[[ RECORDS PROVIDED, beginning ]]

(* ===== verification/Sort.v ===== *)
(** Sorting ([util/Util.h], [runtime/ArrayObject.cpp], [runtime/Object.cpp],
    [runtime/TypedArrayObject.cpp], [builtins/BuiltinArray.cpp],
    [builtins/BuiltinTypedArray.cpp]): the merge sort over two buffers, the
    comparisons of the builtins, and the sorting of arrays and of other objects.
    The comparison may run script code, which throws, contradicts itself, or
    changes what is being sorted.  The reference is the same sort on lists. *)
From Stdlib Require Import ZArith Lia Bool.
From stdpp Require Import base numbers list option decidable gmap sorting.
From S2P Require Import Prelude Effects Double Value NumberString StringOps KeyedCollection ObjectStructure ObjectModel ArrayObject.

(** * Buffers of the heap *)
Module Memory.

Section Cells.
Context {A : Type}.
(** A buffer of the heap: a cell that was never written is [None].  Both
    accesses must be within the buffer. *)
Definition load (d : list (option A)) (i : Z) : option A :=
  if i <? 0 then None else d !! Z.to_nat i ≫= id.
Definition store (d : list (option A)) (i : Z) (v : A) : option (list (option A)) :=
  if (0 <=? i) && (i <? Z.of_nat (length d)) then Some (<[Z.to_nat i := Some v]> d) else None.
End Cells.

End Memory.

(** * The merge sort *)
Module MergeSort.
Import Effects Memory.

Section Code.
Context {World A : Type}.
(** The comparator: [None] is a return value of false, which ends the sort. *)
Context (c : A -> A -> M World (option bool)).

(** The loop of [merge]. *)
Fixpoint merge_loop (fuel : nat) (dst src : list (option A)) (left leftEnd right rightEnd dstIndex : Z)
  : MU World (list (option A) * bool) :=
  if dstIndex <? rightEnd then
    match fuel with
    | O => certain None
    | S fuel =>
        let from_right :=
          v ← certain (load src right);
          dst ← certain (store dst dstIndex v);
          merge_loop fuel dst src left leftEnd (u64 (right + 1)) rightEnd (u64 (dstIndex + 1)) in
        let from_left :=
          v ← certain (load src left);
          dst ← certain (store dst dstIndex v);
          merge_loop fuel dst src (u64 (left + 1)) leftEnd right rightEnd (u64 (dstIndex + 1)) in
        if right <? rightEnd then
          if leftEnd <=? left then from_right
          else
            r ← certain (load src right);
            l ← certain (load src left);
            result ← run (c r l);
            match result with
            | None => mret (dst, false)
            | Some lessOrEqual => if (lessOrEqual : bool) then from_right else from_left
            end
        else from_left
    end
  else mret (dst, true).

Definition merge (fuel : nat) (dst src : list (option A)) (srcIndex srcEnd width : Z) : MU World (list (option A) * bool) :=
  let left := srcIndex in
  let leftEnd := Z.min (u64 (left + width)) srcEnd in
  let right := leftEnd in
  let rightEnd := Z.min (u64 (right + width)) srcEnd in
  merge_loop fuel dst src left leftEnd right rightEnd left.

(** The inner loop of [mergeSort]: one pass over the source. *)
Fixpoint pass (fuel : nat) (dst src : list (option A)) (srcIndex nelems width : Z) : MU World (list (option A) * bool) :=
  if srcIndex <? nelems then
    match fuel with
    | O => certain None
    | S n =>
        '(dst, ok) ← merge fuel dst src srcIndex nelems width;
        if (ok : bool) then pass n dst src (u64 (srcIndex + u64 (2 * width))) nelems width else mret (dst, false)
    end
  else mret (dst, true).
Lemma base_new_info w d n g : Base w -> Base (upd_infos (fun l => l ++ [mkInfo d n 0 g]) w).
Proof.
  intros HB. destruct HB as [[C Hv] HF] eqn:EB. set (w' := upd_infos _ w).
  assert (EI : forall j, infos w' !! j = if decide (j = length (infos w)) then Some (mkInfo d n 0 g) else infos w !! j)
    by (intros; apply lookup_snoc_decide).
  assert (Hold : forall j z, infos w !! j = Some z -> infos w' !! j = Some z).
  { intros j z E. rewrite EI. case_decide; [apply lookup_lt_Some in E; lia|done]. }
  assert (Hlive : forall k, live w k -> live w' k).
  { intros [m|[j|]] L; cbn in L |- *; [exact L| |done]. destruct L as (z & Ez & Hz). exists z. split; [now apply Hold|done]. }
  assert (Hin : forall j s x, stores w !! s = Some x -> kind x = Shared (Some j) -> is_Some (infos w !! j)).
  { intros j s x E K. destruct (c_live _ _ C s x E) as [D|L]; rewrite K in *; [done|]. destruct L as (z & -> & _). eauto. }
  assert (Ho : forall o a, owner w' o a -> owner w o a).
  { intros [u|j] a; [done|]. intros (z & Ez & P & D). rewrite EI in Ez. case_decide; [injection Ez as <-; done|now exists z]. }
  apply (base_unseen w); [exact HB| |done|done|done|].
  - apply (core_change w); [done|done| | | | | |eauto].
    + intros s x E. destruct (c_live _ _ C s x E); [now left|right; auto].
    + intros b s E. destruct (c_used _ _ C b s E) as (x & Ex & L). exists x. auto.
    + intros o1 o2 a O1 O2. apply (c_owner _ _ C o1 o2 a); auto.
    + intros o a O. now apply (c_block _ _ C o a), Ho.
    + intros j z. rewrite EI. case_decide as E; [|apply (c_users _ _ C)]. intros [= <-]. cbn. subst j.
      unfold users. cbn. destruct (List.filter (uses (length (infos w))) (stores w)) as [|x l] eqn:Ef; [done|].
      assert (Hx : In x (List.filter (uses (length (infos w))) (stores w))) by (rewrite Ef; now left).
      apply filter_In in Hx as [Hx Hu]. apply list_elem_of_In, list_elem_of_lookup_1 in Hx as [s Hs].
      unfold uses in Hu. destruct (kind x) as [|[j|]] eqn:K; try done. apply bool_decide_eq_true in Hu. subst j.
      destruct (Hin _ s x Hs K) as [z Ez]. apply lookup_lt_Some in Ez. lia.
  - intros b s x Eb Ex. split; [done|]. unfold store_byteLength, store_data, store_isResizable, store_info.
    destruct (kind x) as [m|[j|]] eqn:K; [done| |done]. destruct (Hin j s x Ex K) as [z Ez]. rewrite Ez, (Hold j z Ez). done.
Qed.
(** The memory of each buffer is as it was. *)
Definition steady (w w' : World) : Prop := forall b, is_Some (buffers w !! b) ->
  data w' b = data w b /\ isDetachedBuffer w' b = isDetachedBuffer w b /\ byteLength w' b = byteLength w b.
Lemma steady_trans w1 w2 w3 : (forall b, is_Some (buffers w1 !! b) -> is_Some (buffers w2 !! b)) ->
  steady w1 w2 -> steady w2 w3 -> steady w1 w3.
Proof.
  intros Hb H1 H2 b Hs. destruct (H1 b Hs) as (E1 & E2 & E3), (H2 b (Hb b Hs)) as (F1 & F2 & F3). split_and!; congruence.
Qed.
Lemma steady_memory w w' : steady w w' -> memory_kept w w'.
Proof. intros H b Hb. destruct (H b Hb) as (-> & E & ->). rewrite E. done. Qed.

(** Nothing happens to the buffers and the views. *)
Record quiet (w w' : World) : Prop := {
  q_buffers : buffers w' = buffers w;
  q_views : views w' = views w;
  q_blocks : blocks_kept w w';
  q_stores : forall s x, stores w !! s = Some x -> stores w' !! s = Some x;
  q_infos : forall i x, infos w !! i = Some x ->
    exists x', infos w' !! i = Some x' /\ i_data x' = i_data x /\ i_byteLength x' = i_byteLength x
}.
Lemma quiet_world_refl w : quiet w w.
Proof. split; try done; [intros a blk E; eauto|eauto]. Qed.
Lemma quiet_world_trans w1 w2 w3 : quiet w1 w2 -> quiet w2 w3 -> quiet w1 w3.
Proof.
  intros [B1 V1 K1 S1 I1] [B2 V2 K2 S2 I2]. split; [congruence|congruence| |auto|].
  - intros a blk E. destruct (K1 a blk E) as (b1 & E1 & F1 & L1), (K2 a b1 E1) as (b2 & E2 & F2 & L2). exists b2. split_and!; congruence.
  - intros i x E. destruct (I1 i x E) as (x1 & E1 & H1 & L1), (I2 i x1 E1) as (x2 & E2 & H2 & L2). exists x2. split_and!; congruence.
Qed.

(** Stores that are in use keep their data. *)
Lemma used_data host w w' b : Core host w -> the_store w' b = the_store w b ->
  (forall s x, stores w !! s = Some x -> exists x', stores w' !! s = Some x' /\ kind x' = kind x) ->
  (forall i x, infos w !! i = Some x ->
     exists x', infos w' !! i = Some x' /\ i_data x' = i_data x /\ i_byteLength x' = i_byteLength x) ->
  data w' b = data w b /\ isDetachedBuffer w' b = isDetachedBuffer w b /\ byteLength w' b = byteLength w b.
Proof.
  intros C Et Hs Hi. unfold data, isDetachedBuffer, byteLength, backingStore. rewrite Et. destruct (the_store w b) as [s|] eqn:E; [|done].
  destruct (c_used _ _ C b s E) as (x & Ex & L). destruct (Hs s x Ex) as (x' & Ex' & K). rewrite Ex, Ex'. cbn.
  unfold store_data, store_byteLength, store_info. rewrite K. destruct (kind x) as [n|[i|]]; [done| |done].
  destruct L as (y & Ey & _). destruct (Hi i y Ey) as (y' & -> & E2 & E3). rewrite Ey. cbn. now rewrite E2, E3.
Qed.

Lemma quiet_evolves host w w' : Core host w -> quiet w w' -> evolves w w'.
Proof.
  intros C [Eb Ev Ek Es Ei]. split.
  - rewrite Eb. eauto.
  - now apply views_kept_eq.
  - now apply blocks_kept_lengths.
  - intros b _ D. destruct (used_data host w w' b C) as (H1 & H2 & H3); [unfold the_store; now rewrite Eb|eauto|done|]. now rewrite H1, <- H2.
Qed.

Section Host.
Context (host null_when_empty : bool).
Let Base := Base host.
Let Good := Good host.

Lemma sorted_kept w w' x : (forall s y, stores w !! s = Some y -> exists y', stores w' !! s = Some y' /\ is_shared_kind (kind y') = is_shared_kind (kind y)) ->
  sorted_buffer w x -> sorted_buffer w' x.
Proof.
  intros H [S1 S2]. split; [done|]. intros s E. destruct (S2 s E) as (y & E1 & E2). destruct (H s y E1) as (y' & E3 & E4).
  exists y'. split; congruence.
Qed.
Lemma good_quiet w w' : Good w -> Base w' -> quiet w w' -> Good w'.
Proof.
  intros [_ Hs] HB [Eb _ _ Es _]. split; [done|]. intros b x. rewrite Eb. intros E.
  apply (sorted_kept w); [|now apply (Hs b)]. intros s y Ey. exists y. auto.
Qed.

(** ** Blocks and stores *)
Lemma onMalloc_spec w n : Base w -> 0 <= n -> exists w' d,
  onMalloc null_when_empty n w = Some (w', inl d) /\ Base w' /\ quiet w w' /\ infos w' = infos w /\ stores w' = stores w /\
  holds w' d n /\ (forall a, d = Some a -> blocks w !! a = None /\ is_Some (blocks w' !! a) /\ forall o, ~ owner w' o a) /\
  (forall a, d = Some a -> exists blk, blocks w' !! a = Some blk /\ cells blk = replicate (Z.to_nat n) 0 /\ freed blk = false).
Proof.
  intros HB Hn. unfold onMalloc. destruct ((n =? 0) && null_when_empty) eqn:E.
  - apply andb_true_iff in E as [E _]. Zbool. exists w, None. split_and!; try done; [apply quiet_world_refl|cbn; lia].
  - set (blk := mkBlock (replicate (Z.to_nat n) 0) false). eexists _, (Some (length (blocks w))). split; [reflexivity|].
    assert (Hnone : blocks w !! length (blocks w) = None) by (apply lookup_ge_None_2; lia).
    assert (Hq : quiet w (upd_blocks (fun l => l ++ [blk]) w)).
    { split; try done; [|eauto]. intros a b Ea. exists b. split; [|done]. cbn. rewrite lookup_snoc_decide.
      case_decide; [apply lookup_lt_Some in Ea; lia|done]. }
    assert (Hsome : blocks (upd_blocks (fun l => l ++ [blk]) w) !! length (blocks w) = Some blk).
    { cbn. rewrite lookup_snoc_decide. now case_decide. }
    split_and!; try done.
    + now apply base_new_block.
    + exists blk. split; [done|]. split; [done|]. cbn. rewrite length_replicate. lia.
    + intros a [= <-]. split_and!; [done|eauto|]. intros o O. apply (block_unowned host w (length (blocks w)) HB Hnone o).
      now destruct o.
    + intros a [= <-]. eauto.
Qed.

(** A store was made: nobody uses it yet. *)
Definition made (w w' : World) (s : nat) (P : BackingStore -> Prop) : Prop :=
  Base w' /\ quiet w w' /\ exists x, stores w' !! s = Some x /\ live w' (kind x) /\ P x.

Lemma new_store_made w w1 k P : quiet w w1 -> Base w1 -> fresh_kind host w1 k -> P (mkStore k []) ->
  exists w' s, new_store k w1 = Some (w', inl s) /\ made w w' s P.
Proof.
  intros Hq HB Hf HP. eexists _, _. split; [reflexivity|]. split; [now apply base_new_store|].
  assert (Hl : forall u x, stores w1 !! u = Some x -> (stores w1 ++ [mkStore k []]) !! u = Some x).
  { intros u x E. rewrite lookup_snoc_decide. case_decide; [apply lookup_lt_Some in E; lia|done]. }
  split.
  - apply (quiet_world_trans w w1); [done|]. split; [done|done|intros a b Ea; eauto|exact Hl|eauto].
  - exists (mkStore k []). split; [cbn; rewrite lookup_snoc_decide; now case_decide|]. split; [|done].
    destruct Hf as [L _]. revert L. apply live_kept; [intros a b E; eauto|done].
Qed.

Lemma createDefaultNonSharedBackingStore_spec w n : Base w -> 0 <= n < maxArrayBufferSize -> exists w' s,
  createDefaultNonSharedBackingStore null_when_empty n w = Some (w', inl s) /\
  made w w' s (fun x => store_isResizable w' x = false /\ store_byteLength w' x = n /\ is_shared_kind (kind x) = false).
Proof.
  intros HB Hn. destruct (onMalloc_spec w n HB ltac:(lia)) as (w1 & d & E & HB1 & Hq & Ei & Es & Hd & Hno & _).
  destruct (new_store_made w w1 (NonShared (mkNonShared d n 0 true false true)) (fun x => kind x = NonShared (mkNonShared d n 0 true false true)) Hq HB1) as (w' & s & E' & M); [|done|].
  - split; [done|]. intros a Ea. now apply Hno.
  - exists w', s. unfold createDefaultNonSharedBackingStore, mbind, MU_bind. rewrite E. split; [done|].
    destruct M as (M1 & M2 & x & M3 & M4 & M5). split; [done|]. split; [done|]. exists x. split_and!; [done|done| | |now rewrite M5];
      unfold store_isResizable, store_byteLength; now rewrite M5.
Qed.

Lemma createDefaultResizableNonSharedBackingStore_spec w n max : Base w -> 0 <= n <= max -> max < maxArrayBufferSize -> exists w' s,
  createDefaultResizableNonSharedBackingStore null_when_empty n max w = Some (w', inl s) /\
  made w w' s (fun x => store_isResizable w' x = true /\ store_byteLength w' x = n /\ is_shared_kind (kind x) = false).
Proof.
  intros HB Hn Hmax. destruct (onMalloc_spec w max HB ltac:(lia)) as (w1 & d & E & HB1 & Hq & Ei & Es & Hd & Hno & _).
  destruct (new_store_made w w1 (NonShared (mkNonShared d n max true true true)) (fun x => kind x = NonShared (mkNonShared d n max true true true)) Hq HB1) as (w' & s & E' & M); [|done|].
  - split; [cbn; split_and!; [done|lia|lia|lia|lia|done]|]. intros a Ea. now apply Hno.
  - exists w', s. unfold createDefaultResizableNonSharedBackingStore, mbind, MU_bind. rewrite E. split; [done|].
    destruct M as (M1 & M2 & x & M3 & M4 & M5). split; [done|]. split; [done|]. exists x. split_and!; [done|done| | |now rewrite M5];
      unfold store_isResizable, store_byteLength; now rewrite M5.
Qed.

[[ RECORDS PROVIDED, end ]]

Start with the line above that contains "Lemma createDefaultResizableNonSharedBackingStore_spec w" and stop after the line that contains "createDefaultResizableNonSharedBackingStore null_when_empty n". Output those lines exactly, and only those.

Lemma createDefaultResizableNonSharedBackingStore_spec w n max : Base w -> 0 <= n <= max -> max < maxArrayBufferSize -> exists w' s,
  createDefaultResizableNonSharedBackingStore null_when_empty n max w = Some (w', inl s) /\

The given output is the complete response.